▸ **Problem statement**
Comb through the entries for "using" and pull out each line that holds it.

=== Begin Enclosure ===

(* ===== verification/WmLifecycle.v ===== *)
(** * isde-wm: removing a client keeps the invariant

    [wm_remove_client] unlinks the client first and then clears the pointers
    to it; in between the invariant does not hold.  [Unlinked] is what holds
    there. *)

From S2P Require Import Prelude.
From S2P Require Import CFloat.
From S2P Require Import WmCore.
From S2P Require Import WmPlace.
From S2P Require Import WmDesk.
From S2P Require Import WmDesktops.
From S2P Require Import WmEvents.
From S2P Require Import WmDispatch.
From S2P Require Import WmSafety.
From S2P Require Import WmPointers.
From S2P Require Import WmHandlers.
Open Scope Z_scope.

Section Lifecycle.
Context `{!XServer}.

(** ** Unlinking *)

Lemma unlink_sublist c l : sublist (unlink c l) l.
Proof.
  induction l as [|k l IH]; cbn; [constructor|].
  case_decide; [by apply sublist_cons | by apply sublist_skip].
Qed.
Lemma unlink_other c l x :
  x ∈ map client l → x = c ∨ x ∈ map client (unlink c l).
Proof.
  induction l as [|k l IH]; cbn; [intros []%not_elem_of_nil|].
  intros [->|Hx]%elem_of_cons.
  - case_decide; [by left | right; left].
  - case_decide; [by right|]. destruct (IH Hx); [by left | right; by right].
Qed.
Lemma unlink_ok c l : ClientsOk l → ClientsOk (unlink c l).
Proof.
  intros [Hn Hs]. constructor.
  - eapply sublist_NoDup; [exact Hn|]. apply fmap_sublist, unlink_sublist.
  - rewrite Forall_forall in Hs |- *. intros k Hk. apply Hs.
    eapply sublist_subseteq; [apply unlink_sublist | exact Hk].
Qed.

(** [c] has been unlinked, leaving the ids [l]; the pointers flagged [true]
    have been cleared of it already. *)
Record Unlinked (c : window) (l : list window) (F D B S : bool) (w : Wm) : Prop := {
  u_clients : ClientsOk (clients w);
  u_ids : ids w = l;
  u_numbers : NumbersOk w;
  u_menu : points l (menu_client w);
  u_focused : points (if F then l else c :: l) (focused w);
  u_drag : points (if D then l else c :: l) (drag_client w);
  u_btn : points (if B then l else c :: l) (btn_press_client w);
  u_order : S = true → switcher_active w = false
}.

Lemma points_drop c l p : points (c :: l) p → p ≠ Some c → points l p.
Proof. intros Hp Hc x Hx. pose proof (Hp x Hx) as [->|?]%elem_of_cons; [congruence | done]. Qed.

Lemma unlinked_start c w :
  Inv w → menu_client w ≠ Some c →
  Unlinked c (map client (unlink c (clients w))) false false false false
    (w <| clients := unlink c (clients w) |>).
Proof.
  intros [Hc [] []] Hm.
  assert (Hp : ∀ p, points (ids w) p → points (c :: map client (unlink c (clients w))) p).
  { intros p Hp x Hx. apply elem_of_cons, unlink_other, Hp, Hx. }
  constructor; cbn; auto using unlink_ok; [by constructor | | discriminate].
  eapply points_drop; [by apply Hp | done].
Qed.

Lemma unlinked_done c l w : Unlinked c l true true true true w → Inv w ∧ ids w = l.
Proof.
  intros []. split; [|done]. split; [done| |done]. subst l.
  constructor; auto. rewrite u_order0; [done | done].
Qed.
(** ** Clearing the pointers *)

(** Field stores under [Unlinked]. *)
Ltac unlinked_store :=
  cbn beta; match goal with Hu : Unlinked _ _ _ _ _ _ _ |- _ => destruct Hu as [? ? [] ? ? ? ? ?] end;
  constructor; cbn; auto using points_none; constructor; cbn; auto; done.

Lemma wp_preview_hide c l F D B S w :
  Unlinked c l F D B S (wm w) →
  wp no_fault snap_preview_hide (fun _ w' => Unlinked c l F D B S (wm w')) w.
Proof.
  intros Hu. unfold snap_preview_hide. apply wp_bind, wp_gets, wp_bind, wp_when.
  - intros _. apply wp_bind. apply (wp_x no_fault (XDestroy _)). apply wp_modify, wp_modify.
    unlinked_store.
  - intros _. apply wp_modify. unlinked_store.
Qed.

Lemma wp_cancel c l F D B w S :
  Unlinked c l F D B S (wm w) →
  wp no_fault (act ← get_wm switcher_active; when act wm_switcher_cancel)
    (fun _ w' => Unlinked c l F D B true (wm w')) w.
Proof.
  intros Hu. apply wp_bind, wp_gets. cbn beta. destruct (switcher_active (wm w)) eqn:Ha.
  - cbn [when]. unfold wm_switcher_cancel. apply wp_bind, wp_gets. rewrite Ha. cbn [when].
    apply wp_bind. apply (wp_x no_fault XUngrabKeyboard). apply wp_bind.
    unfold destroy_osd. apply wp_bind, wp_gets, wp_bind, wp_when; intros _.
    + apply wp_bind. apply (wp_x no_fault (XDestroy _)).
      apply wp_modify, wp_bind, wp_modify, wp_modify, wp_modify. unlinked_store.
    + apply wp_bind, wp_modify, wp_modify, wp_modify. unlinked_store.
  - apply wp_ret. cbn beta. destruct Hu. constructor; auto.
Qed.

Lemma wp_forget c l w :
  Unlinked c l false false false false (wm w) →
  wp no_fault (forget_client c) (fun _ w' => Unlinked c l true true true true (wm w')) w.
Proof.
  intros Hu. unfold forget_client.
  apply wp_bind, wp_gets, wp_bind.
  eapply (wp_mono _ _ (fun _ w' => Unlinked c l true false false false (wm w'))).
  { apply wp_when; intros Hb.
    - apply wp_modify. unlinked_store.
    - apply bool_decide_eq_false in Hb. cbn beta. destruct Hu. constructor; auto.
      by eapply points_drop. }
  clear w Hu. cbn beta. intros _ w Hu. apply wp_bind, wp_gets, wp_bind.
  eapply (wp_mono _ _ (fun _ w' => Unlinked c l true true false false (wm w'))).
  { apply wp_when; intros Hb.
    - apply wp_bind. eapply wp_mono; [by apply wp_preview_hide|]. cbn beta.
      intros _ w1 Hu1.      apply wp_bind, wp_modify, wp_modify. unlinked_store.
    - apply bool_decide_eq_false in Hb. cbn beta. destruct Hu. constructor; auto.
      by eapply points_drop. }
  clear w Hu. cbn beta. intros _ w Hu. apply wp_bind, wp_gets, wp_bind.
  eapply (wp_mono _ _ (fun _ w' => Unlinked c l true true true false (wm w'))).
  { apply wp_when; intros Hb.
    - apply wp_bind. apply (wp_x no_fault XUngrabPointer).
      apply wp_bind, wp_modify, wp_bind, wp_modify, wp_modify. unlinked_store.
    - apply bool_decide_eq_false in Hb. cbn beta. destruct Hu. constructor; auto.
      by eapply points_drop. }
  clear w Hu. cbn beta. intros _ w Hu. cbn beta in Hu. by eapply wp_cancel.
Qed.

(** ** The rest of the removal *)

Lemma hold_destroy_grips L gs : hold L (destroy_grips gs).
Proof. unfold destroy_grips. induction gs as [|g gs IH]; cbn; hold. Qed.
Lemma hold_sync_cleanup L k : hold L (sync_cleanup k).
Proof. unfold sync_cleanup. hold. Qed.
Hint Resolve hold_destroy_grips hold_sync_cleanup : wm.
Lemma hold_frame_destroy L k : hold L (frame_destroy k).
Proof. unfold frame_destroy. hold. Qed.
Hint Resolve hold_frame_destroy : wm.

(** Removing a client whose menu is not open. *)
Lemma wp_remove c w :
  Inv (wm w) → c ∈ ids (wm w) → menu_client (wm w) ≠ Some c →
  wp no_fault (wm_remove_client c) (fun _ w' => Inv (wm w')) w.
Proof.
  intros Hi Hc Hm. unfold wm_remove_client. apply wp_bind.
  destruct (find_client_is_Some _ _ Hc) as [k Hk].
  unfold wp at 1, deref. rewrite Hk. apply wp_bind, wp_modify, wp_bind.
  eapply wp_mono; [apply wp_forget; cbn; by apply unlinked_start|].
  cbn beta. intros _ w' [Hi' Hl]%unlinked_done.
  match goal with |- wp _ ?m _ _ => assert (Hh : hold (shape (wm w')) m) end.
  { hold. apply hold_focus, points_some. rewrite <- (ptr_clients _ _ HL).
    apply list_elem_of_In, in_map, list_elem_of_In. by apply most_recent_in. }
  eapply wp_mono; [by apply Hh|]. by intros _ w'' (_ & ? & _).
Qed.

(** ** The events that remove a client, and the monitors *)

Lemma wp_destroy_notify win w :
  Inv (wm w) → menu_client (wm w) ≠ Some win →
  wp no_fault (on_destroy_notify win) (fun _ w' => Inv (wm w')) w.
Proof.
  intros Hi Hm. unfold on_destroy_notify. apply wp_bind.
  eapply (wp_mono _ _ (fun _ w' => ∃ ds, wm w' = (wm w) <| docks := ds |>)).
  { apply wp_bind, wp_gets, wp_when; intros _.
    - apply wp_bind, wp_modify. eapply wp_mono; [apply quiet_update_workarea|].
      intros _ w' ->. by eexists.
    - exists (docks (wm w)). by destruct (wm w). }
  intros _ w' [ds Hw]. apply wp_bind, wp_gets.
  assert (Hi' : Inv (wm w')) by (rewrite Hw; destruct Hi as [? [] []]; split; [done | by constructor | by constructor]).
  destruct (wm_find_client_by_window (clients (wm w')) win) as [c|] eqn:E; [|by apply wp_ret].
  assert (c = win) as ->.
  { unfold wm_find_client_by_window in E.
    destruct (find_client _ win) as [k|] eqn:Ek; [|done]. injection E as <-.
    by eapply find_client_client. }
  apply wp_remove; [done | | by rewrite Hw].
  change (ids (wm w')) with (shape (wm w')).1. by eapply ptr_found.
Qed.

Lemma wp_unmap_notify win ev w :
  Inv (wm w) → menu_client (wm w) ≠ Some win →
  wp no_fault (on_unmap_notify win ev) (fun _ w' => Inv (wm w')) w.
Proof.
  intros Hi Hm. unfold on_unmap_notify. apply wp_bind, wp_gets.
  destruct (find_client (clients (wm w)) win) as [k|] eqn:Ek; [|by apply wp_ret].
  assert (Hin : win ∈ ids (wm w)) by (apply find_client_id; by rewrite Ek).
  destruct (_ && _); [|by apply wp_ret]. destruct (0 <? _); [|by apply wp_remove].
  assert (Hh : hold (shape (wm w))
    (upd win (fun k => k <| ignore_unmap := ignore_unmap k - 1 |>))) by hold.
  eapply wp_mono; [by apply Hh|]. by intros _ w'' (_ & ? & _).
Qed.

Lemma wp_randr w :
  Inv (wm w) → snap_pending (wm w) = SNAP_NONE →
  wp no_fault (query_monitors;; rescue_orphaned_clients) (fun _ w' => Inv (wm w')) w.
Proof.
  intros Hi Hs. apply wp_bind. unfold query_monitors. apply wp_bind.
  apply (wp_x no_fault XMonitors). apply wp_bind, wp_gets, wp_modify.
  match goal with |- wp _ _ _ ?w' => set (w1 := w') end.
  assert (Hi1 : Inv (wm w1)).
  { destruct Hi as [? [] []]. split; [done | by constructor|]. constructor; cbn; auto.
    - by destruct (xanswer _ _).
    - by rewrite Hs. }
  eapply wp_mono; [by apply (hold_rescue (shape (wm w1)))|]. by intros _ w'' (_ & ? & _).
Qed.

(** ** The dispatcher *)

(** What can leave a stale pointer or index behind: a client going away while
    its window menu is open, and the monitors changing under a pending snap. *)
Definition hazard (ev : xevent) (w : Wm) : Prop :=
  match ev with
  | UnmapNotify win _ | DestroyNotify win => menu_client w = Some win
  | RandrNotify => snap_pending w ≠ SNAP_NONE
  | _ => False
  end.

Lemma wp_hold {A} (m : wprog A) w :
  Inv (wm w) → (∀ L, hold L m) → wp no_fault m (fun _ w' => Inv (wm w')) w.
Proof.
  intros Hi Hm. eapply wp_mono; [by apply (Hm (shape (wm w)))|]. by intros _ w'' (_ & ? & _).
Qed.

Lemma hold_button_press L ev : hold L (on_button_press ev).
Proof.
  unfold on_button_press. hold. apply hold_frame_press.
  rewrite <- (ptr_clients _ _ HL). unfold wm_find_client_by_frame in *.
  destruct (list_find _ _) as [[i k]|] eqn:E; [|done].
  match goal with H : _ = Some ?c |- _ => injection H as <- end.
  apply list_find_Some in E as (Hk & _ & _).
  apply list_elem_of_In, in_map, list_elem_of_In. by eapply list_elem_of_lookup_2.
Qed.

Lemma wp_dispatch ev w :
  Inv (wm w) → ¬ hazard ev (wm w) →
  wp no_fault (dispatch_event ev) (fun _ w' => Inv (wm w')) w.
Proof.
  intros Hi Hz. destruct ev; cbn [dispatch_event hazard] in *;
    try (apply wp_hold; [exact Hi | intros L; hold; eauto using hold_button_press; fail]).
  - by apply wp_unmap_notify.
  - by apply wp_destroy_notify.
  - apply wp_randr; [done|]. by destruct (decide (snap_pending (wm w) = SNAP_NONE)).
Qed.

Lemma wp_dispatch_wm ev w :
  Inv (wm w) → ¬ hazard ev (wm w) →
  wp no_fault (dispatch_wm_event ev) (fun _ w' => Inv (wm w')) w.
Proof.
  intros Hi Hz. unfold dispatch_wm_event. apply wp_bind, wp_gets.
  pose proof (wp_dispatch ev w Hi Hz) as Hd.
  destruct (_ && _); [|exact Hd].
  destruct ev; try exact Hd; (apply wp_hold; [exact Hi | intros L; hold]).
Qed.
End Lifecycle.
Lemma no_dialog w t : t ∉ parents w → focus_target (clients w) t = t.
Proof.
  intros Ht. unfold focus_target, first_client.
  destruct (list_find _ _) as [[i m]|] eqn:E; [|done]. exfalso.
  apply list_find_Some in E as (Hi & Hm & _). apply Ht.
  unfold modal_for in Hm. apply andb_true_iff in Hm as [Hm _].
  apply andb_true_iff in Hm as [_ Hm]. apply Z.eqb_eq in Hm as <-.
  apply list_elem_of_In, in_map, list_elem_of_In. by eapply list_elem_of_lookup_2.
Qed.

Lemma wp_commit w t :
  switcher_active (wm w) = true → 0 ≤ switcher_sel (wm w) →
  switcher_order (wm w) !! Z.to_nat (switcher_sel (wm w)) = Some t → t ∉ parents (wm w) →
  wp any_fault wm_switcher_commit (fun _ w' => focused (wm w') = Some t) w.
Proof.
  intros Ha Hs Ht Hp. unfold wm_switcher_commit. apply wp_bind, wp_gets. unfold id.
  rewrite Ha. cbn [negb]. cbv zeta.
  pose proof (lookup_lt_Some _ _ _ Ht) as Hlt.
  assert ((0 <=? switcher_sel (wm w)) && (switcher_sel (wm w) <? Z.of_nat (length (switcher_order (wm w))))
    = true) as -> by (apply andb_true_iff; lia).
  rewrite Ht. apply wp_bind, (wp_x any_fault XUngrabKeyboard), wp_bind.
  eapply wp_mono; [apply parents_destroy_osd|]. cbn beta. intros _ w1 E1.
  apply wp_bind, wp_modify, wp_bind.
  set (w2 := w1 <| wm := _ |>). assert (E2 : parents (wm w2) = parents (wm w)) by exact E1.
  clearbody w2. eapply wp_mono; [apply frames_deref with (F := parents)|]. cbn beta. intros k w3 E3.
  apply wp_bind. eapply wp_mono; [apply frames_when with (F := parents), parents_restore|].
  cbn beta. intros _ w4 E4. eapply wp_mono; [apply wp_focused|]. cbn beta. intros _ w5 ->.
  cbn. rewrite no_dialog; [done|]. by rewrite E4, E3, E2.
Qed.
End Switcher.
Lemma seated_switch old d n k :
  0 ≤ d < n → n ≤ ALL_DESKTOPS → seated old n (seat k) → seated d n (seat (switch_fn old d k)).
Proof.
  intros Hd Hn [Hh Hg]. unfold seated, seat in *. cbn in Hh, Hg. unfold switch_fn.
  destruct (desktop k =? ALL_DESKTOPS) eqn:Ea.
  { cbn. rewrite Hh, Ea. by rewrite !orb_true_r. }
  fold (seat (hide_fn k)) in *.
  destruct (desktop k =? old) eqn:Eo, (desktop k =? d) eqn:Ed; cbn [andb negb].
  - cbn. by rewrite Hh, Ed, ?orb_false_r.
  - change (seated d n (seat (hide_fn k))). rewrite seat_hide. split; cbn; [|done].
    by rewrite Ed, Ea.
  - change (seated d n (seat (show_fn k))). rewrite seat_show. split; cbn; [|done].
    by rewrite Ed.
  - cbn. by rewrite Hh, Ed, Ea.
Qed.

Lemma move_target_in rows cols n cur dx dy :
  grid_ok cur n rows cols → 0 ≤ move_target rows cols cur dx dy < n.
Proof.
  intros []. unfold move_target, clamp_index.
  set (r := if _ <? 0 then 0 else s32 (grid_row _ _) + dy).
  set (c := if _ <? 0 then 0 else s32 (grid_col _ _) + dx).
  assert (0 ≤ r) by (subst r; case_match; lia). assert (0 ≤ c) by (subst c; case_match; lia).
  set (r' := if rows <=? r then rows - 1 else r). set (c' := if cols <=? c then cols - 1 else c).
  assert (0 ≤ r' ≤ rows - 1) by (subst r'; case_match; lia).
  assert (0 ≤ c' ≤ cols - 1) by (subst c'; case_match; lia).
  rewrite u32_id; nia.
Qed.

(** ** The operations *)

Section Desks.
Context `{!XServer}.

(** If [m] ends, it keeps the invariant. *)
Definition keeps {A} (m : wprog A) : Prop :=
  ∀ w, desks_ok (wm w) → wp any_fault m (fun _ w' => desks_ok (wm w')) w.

=== End Enclosure ===

▸ **Result for this exercise**
  constructor; cbn; auto using unlink_ok; [by constructor | | discriminate].
  constructor; cbn; auto using points_none; constructor; cbn; auto; done.
    try (apply wp_hold; [exact Hi | intros L; hold; eauto using hold_button_press; fail]).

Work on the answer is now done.